WHAT YOU ARE ASKED TO DO: Filter the data below, keeping only lines that contain "lost".

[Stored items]
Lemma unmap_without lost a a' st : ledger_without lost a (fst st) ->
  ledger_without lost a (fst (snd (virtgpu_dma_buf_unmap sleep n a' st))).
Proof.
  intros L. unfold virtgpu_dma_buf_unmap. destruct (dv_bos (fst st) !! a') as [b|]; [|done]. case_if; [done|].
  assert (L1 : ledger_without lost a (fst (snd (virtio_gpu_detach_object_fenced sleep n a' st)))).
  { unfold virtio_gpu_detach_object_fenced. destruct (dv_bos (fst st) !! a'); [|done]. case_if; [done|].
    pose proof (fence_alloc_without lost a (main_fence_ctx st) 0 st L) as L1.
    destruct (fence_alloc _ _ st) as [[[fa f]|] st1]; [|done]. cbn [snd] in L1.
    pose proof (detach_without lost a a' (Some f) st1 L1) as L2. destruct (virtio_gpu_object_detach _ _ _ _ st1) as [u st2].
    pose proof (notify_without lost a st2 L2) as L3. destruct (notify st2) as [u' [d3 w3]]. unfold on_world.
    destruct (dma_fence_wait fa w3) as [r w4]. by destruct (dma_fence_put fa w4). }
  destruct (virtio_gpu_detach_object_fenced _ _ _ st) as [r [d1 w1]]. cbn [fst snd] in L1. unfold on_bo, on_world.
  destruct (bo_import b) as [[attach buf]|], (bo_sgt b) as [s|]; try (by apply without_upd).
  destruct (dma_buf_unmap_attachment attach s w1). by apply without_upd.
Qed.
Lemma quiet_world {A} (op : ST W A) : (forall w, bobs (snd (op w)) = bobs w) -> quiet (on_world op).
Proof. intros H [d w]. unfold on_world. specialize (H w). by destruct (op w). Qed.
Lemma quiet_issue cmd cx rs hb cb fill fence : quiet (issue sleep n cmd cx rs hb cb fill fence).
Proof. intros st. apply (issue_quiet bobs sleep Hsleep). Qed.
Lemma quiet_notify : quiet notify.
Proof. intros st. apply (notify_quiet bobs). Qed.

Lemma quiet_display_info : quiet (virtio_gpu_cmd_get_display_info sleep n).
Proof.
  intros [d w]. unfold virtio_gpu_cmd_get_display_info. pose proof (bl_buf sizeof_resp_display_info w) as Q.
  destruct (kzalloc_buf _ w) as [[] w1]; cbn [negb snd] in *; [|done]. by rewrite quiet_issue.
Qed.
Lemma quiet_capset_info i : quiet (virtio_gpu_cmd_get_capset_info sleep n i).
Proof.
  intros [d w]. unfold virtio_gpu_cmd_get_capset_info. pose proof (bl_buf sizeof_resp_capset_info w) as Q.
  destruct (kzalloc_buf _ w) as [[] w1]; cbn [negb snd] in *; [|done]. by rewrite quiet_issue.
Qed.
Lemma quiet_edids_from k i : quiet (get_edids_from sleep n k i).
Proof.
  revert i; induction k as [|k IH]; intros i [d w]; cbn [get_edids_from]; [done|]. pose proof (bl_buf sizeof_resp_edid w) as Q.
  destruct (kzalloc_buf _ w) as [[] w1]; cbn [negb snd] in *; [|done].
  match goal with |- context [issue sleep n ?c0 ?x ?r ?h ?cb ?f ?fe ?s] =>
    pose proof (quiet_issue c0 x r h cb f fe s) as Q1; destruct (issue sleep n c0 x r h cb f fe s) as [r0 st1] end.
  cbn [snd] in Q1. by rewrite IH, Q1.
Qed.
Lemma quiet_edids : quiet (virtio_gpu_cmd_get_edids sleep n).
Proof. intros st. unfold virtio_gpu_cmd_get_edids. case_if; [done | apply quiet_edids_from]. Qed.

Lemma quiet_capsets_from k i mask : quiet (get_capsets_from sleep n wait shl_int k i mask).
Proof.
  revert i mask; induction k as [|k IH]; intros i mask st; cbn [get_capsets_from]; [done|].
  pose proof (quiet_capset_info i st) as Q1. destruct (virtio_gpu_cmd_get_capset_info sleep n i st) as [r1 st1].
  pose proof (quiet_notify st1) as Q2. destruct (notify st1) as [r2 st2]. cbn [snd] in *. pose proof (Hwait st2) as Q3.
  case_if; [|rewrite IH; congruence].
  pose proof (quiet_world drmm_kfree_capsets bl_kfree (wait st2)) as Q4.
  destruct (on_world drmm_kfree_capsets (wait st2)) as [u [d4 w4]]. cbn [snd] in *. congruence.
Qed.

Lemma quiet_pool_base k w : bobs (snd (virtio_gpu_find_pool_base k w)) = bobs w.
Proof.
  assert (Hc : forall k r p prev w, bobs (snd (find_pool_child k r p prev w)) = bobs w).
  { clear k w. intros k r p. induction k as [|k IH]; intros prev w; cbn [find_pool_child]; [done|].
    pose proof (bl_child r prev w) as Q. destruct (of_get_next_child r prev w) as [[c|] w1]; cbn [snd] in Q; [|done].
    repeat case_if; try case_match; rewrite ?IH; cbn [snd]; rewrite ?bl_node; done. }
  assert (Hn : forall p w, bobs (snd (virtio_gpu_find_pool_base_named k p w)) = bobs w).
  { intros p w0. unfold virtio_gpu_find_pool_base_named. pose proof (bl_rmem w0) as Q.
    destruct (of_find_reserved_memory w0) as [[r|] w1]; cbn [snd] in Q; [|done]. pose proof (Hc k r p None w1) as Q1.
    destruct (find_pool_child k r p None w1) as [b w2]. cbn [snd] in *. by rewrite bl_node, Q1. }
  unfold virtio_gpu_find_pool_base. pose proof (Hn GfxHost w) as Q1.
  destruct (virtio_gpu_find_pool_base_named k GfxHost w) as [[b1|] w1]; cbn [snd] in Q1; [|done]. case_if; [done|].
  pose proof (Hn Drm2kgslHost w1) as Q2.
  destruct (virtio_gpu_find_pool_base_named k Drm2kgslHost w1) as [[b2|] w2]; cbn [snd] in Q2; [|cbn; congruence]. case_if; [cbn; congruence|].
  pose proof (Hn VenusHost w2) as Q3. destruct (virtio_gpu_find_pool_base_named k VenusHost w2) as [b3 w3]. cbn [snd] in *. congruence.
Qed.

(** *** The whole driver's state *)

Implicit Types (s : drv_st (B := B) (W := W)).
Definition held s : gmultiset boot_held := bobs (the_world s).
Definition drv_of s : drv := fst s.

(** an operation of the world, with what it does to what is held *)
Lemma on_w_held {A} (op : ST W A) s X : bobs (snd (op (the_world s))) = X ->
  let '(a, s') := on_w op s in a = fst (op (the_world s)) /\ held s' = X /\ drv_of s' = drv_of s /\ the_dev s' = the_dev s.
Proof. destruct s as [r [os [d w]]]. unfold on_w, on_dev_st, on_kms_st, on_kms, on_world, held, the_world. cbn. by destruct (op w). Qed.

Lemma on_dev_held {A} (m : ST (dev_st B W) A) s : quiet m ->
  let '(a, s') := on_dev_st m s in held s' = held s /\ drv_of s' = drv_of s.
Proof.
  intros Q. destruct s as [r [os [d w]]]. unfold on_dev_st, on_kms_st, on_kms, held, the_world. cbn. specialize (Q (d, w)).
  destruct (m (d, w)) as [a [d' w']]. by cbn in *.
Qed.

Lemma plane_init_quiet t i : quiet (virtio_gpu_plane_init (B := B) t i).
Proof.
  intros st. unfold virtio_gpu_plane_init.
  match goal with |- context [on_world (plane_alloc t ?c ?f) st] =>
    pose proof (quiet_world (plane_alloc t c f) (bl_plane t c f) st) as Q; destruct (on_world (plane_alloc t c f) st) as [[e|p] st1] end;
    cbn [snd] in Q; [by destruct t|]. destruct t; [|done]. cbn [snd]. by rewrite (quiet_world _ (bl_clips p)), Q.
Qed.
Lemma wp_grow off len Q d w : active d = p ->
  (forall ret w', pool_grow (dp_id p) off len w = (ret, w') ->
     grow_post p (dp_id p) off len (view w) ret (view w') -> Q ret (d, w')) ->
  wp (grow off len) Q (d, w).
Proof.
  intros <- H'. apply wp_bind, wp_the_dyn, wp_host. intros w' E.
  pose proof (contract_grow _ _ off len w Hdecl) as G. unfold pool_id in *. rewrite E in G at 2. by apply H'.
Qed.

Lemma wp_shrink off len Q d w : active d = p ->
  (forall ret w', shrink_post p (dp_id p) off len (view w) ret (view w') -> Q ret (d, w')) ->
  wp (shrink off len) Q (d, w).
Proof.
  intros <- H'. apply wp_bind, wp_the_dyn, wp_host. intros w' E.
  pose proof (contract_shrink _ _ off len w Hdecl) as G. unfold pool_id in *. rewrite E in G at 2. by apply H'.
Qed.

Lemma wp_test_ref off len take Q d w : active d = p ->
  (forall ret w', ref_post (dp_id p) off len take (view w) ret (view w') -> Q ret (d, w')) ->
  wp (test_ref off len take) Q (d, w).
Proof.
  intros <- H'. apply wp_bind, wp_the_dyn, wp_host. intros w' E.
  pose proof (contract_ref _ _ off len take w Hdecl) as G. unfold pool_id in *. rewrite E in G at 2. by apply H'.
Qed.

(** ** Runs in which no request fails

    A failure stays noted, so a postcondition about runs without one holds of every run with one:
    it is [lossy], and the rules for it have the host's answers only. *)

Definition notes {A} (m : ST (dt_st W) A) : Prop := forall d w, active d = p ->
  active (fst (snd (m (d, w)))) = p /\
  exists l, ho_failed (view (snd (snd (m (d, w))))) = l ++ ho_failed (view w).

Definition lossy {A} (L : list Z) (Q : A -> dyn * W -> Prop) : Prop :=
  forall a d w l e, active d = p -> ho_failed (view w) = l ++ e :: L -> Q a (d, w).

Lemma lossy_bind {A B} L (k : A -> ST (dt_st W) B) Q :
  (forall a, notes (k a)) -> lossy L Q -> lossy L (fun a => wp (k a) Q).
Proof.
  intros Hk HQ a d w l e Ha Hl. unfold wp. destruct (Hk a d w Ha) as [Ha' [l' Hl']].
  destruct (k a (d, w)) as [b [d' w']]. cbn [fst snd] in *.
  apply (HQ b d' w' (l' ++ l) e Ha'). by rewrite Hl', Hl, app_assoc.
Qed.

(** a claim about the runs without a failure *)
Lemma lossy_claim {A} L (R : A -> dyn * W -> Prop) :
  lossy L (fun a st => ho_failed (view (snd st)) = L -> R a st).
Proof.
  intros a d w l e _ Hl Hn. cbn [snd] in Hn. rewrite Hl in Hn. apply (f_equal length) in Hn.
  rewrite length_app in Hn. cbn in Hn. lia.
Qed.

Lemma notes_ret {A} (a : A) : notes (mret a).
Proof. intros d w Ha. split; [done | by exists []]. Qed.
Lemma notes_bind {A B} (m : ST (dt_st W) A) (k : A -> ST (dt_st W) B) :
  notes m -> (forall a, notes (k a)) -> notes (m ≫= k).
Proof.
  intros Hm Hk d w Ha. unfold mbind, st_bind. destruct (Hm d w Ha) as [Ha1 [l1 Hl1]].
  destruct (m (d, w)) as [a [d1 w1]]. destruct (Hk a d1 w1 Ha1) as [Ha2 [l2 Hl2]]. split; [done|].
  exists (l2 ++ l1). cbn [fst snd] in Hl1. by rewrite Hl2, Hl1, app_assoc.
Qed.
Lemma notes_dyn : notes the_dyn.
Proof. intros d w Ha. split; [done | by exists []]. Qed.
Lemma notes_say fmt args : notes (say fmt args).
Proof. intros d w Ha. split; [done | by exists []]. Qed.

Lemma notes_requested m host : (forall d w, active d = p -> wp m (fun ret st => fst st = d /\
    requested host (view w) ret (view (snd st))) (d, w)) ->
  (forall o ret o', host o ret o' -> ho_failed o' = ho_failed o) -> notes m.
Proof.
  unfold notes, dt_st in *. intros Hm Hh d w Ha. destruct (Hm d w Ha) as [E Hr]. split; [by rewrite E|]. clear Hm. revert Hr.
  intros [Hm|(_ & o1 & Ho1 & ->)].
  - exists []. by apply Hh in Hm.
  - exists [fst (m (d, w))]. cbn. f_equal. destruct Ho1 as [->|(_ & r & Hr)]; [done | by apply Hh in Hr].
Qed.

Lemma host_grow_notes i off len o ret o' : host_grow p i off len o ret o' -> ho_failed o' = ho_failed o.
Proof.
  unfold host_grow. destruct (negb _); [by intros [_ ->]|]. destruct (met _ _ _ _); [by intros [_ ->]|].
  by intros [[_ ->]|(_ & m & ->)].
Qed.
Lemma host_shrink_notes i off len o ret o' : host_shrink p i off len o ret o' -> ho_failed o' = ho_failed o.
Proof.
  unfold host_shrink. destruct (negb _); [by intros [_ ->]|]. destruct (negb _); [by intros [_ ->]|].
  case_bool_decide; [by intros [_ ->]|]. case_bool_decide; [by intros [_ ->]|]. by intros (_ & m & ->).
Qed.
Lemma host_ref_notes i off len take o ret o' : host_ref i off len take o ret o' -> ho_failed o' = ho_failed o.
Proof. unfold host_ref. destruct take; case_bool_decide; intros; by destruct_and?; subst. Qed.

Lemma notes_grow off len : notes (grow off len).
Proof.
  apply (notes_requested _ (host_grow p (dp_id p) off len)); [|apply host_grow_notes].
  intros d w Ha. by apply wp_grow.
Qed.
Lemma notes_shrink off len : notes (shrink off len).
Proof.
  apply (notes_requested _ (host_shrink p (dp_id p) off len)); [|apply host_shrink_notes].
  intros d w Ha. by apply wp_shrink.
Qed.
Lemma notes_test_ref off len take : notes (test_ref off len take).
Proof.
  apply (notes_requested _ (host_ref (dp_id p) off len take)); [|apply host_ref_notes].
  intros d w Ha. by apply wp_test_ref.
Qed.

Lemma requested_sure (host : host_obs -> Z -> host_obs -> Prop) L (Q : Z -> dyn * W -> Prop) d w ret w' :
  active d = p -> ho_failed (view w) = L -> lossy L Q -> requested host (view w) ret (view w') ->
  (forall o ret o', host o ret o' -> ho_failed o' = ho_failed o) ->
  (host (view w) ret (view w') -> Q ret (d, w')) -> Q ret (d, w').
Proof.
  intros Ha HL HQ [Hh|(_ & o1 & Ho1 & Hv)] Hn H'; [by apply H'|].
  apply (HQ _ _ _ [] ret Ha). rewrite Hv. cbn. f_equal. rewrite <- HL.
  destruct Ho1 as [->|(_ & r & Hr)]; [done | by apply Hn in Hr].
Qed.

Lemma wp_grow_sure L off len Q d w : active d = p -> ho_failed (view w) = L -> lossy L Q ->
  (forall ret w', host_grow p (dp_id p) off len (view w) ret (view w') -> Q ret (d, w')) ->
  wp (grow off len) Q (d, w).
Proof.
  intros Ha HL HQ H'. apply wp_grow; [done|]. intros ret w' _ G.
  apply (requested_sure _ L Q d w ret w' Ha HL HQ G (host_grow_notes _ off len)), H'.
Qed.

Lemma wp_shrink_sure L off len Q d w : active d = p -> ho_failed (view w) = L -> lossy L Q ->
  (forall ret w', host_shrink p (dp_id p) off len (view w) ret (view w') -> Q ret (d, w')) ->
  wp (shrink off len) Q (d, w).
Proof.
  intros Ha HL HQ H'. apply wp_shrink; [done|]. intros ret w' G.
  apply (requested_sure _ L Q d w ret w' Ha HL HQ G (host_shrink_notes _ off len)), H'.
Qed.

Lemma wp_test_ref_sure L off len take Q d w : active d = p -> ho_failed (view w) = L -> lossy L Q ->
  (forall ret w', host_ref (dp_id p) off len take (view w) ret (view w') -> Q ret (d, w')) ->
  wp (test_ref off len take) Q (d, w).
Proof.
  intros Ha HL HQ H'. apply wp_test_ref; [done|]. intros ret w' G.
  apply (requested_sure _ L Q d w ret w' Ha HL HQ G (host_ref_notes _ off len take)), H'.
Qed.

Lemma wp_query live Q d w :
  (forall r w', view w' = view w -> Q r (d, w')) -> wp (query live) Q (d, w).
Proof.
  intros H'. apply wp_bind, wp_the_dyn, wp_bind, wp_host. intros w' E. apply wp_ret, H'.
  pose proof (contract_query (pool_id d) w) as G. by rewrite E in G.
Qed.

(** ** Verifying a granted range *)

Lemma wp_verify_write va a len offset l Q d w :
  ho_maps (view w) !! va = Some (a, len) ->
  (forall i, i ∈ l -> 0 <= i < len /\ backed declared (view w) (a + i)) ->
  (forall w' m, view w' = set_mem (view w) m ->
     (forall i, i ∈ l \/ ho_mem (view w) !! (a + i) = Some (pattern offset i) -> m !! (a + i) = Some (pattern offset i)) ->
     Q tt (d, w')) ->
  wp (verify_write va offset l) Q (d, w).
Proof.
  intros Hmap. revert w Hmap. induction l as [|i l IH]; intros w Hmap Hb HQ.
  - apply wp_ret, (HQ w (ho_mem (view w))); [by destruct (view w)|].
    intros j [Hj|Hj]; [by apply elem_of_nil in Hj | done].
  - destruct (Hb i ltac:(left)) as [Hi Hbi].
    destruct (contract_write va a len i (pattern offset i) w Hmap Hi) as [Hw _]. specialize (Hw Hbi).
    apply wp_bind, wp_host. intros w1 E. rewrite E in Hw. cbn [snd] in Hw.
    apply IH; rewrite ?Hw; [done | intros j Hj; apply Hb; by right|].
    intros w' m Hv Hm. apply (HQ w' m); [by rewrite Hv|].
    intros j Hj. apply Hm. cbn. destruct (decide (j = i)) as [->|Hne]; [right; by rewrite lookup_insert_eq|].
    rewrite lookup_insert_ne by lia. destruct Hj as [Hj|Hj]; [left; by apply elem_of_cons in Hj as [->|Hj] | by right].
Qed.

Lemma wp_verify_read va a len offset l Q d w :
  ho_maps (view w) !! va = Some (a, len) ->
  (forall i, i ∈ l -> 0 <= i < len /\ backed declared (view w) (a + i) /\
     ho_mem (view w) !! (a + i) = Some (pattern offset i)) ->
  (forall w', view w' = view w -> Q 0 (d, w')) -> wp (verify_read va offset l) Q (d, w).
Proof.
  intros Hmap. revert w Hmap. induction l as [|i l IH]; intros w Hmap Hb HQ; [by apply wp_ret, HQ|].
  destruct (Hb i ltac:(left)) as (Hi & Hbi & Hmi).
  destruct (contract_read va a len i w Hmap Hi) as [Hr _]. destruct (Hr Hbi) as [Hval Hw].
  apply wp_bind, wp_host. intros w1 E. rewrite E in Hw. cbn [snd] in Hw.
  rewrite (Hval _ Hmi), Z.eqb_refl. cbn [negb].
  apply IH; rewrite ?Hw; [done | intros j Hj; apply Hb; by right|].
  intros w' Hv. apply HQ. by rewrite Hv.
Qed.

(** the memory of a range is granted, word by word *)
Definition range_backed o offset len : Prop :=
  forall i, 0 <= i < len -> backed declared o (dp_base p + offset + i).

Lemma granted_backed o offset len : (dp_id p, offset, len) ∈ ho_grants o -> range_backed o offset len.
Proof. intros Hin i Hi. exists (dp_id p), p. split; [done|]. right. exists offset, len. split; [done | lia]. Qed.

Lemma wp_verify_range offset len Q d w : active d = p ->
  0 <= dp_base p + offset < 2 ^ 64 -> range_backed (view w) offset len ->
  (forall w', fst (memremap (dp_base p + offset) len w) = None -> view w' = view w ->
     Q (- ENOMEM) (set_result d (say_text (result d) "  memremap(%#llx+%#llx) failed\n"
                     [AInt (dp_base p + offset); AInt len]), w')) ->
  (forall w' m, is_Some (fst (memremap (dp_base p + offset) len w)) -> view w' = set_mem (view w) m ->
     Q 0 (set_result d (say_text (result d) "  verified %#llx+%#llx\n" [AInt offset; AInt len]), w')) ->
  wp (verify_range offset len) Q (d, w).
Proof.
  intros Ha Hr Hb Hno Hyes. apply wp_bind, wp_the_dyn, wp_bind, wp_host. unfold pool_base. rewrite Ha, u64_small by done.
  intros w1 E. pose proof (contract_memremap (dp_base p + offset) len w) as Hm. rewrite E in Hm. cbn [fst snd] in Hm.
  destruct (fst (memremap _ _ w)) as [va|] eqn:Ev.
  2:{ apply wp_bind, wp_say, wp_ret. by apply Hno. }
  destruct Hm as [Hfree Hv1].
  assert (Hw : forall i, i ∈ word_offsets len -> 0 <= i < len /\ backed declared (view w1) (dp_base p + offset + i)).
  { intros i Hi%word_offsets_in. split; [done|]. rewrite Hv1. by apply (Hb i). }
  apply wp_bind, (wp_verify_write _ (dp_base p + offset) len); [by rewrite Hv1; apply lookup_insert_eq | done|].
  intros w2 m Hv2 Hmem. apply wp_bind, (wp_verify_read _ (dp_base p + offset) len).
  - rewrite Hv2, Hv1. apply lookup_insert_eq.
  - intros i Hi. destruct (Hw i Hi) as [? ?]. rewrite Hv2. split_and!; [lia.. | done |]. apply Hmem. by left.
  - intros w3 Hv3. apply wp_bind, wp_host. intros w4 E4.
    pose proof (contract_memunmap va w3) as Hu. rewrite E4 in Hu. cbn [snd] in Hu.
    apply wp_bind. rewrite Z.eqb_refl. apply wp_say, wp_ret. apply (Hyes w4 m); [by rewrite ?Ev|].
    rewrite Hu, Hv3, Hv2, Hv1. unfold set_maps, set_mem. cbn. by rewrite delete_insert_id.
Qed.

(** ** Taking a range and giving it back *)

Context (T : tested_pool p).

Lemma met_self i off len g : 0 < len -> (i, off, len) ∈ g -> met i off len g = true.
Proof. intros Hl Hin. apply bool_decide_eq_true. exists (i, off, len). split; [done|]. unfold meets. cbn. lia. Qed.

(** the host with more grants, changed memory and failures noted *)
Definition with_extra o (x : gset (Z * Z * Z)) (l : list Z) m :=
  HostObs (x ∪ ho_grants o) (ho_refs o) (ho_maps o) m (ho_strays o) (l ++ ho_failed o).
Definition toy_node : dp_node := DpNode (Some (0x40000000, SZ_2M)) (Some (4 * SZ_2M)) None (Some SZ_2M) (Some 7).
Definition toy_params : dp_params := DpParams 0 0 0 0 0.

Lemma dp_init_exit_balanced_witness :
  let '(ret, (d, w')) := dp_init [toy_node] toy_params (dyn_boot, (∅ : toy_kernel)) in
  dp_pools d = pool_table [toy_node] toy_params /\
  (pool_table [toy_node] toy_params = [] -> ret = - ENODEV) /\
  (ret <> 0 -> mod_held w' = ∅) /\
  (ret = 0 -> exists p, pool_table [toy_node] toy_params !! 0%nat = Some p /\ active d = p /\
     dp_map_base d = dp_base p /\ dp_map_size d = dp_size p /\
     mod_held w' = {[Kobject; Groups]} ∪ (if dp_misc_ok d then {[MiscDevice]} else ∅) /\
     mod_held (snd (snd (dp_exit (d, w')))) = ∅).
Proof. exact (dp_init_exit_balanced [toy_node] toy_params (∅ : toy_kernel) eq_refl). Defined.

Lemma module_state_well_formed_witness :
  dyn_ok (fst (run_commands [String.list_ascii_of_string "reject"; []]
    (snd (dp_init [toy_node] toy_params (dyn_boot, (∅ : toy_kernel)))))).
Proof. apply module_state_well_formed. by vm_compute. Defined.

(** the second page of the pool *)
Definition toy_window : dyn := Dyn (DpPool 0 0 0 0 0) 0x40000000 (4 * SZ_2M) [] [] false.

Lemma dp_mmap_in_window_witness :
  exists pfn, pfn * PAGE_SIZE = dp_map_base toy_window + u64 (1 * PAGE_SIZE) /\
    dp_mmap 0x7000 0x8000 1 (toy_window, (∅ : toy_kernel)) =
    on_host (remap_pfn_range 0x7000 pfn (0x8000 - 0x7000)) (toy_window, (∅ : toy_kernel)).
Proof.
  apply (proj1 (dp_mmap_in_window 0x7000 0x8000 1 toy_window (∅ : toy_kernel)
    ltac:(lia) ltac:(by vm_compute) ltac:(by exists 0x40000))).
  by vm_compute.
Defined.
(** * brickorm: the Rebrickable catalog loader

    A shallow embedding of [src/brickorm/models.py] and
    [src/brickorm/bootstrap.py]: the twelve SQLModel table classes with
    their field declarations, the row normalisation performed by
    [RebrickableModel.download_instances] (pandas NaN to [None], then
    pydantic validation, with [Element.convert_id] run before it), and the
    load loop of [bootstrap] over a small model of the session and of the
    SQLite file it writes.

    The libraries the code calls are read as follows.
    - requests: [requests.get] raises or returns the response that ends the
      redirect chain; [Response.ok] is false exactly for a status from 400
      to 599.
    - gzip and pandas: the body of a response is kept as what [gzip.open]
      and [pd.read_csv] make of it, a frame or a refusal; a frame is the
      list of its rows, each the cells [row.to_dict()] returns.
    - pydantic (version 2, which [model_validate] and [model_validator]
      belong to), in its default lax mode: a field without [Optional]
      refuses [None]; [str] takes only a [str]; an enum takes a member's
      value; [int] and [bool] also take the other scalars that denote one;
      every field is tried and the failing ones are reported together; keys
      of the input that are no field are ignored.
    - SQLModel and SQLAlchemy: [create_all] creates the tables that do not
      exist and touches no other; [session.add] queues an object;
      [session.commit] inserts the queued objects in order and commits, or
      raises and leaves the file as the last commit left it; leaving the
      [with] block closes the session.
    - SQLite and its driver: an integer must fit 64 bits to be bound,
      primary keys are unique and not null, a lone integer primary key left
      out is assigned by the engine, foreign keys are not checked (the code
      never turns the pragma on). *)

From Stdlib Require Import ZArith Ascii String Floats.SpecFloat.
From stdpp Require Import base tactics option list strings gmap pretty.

WRITTEN RESPONSE:
Lemma unmap_without lost a a' st : ledger_without lost a (fst st) ->
  ledger_without lost a (fst (snd (virtgpu_dma_buf_unmap sleep n a' st))).
  assert (L1 : ledger_without lost a (fst (snd (virtio_gpu_detach_object_fenced sleep n a' st)))).
    pose proof (fence_alloc_without lost a (main_fence_ctx st) 0 st L) as L1.
    pose proof (detach_without lost a a' (Some f) st1 L1) as L2. destruct (virtio_gpu_object_detach _ _ _ _ st1) as [u st2].
    pose proof (notify_without lost a st2 L2) as L3. destruct (notify st2) as [u' [d3 w3]]. unfold on_world.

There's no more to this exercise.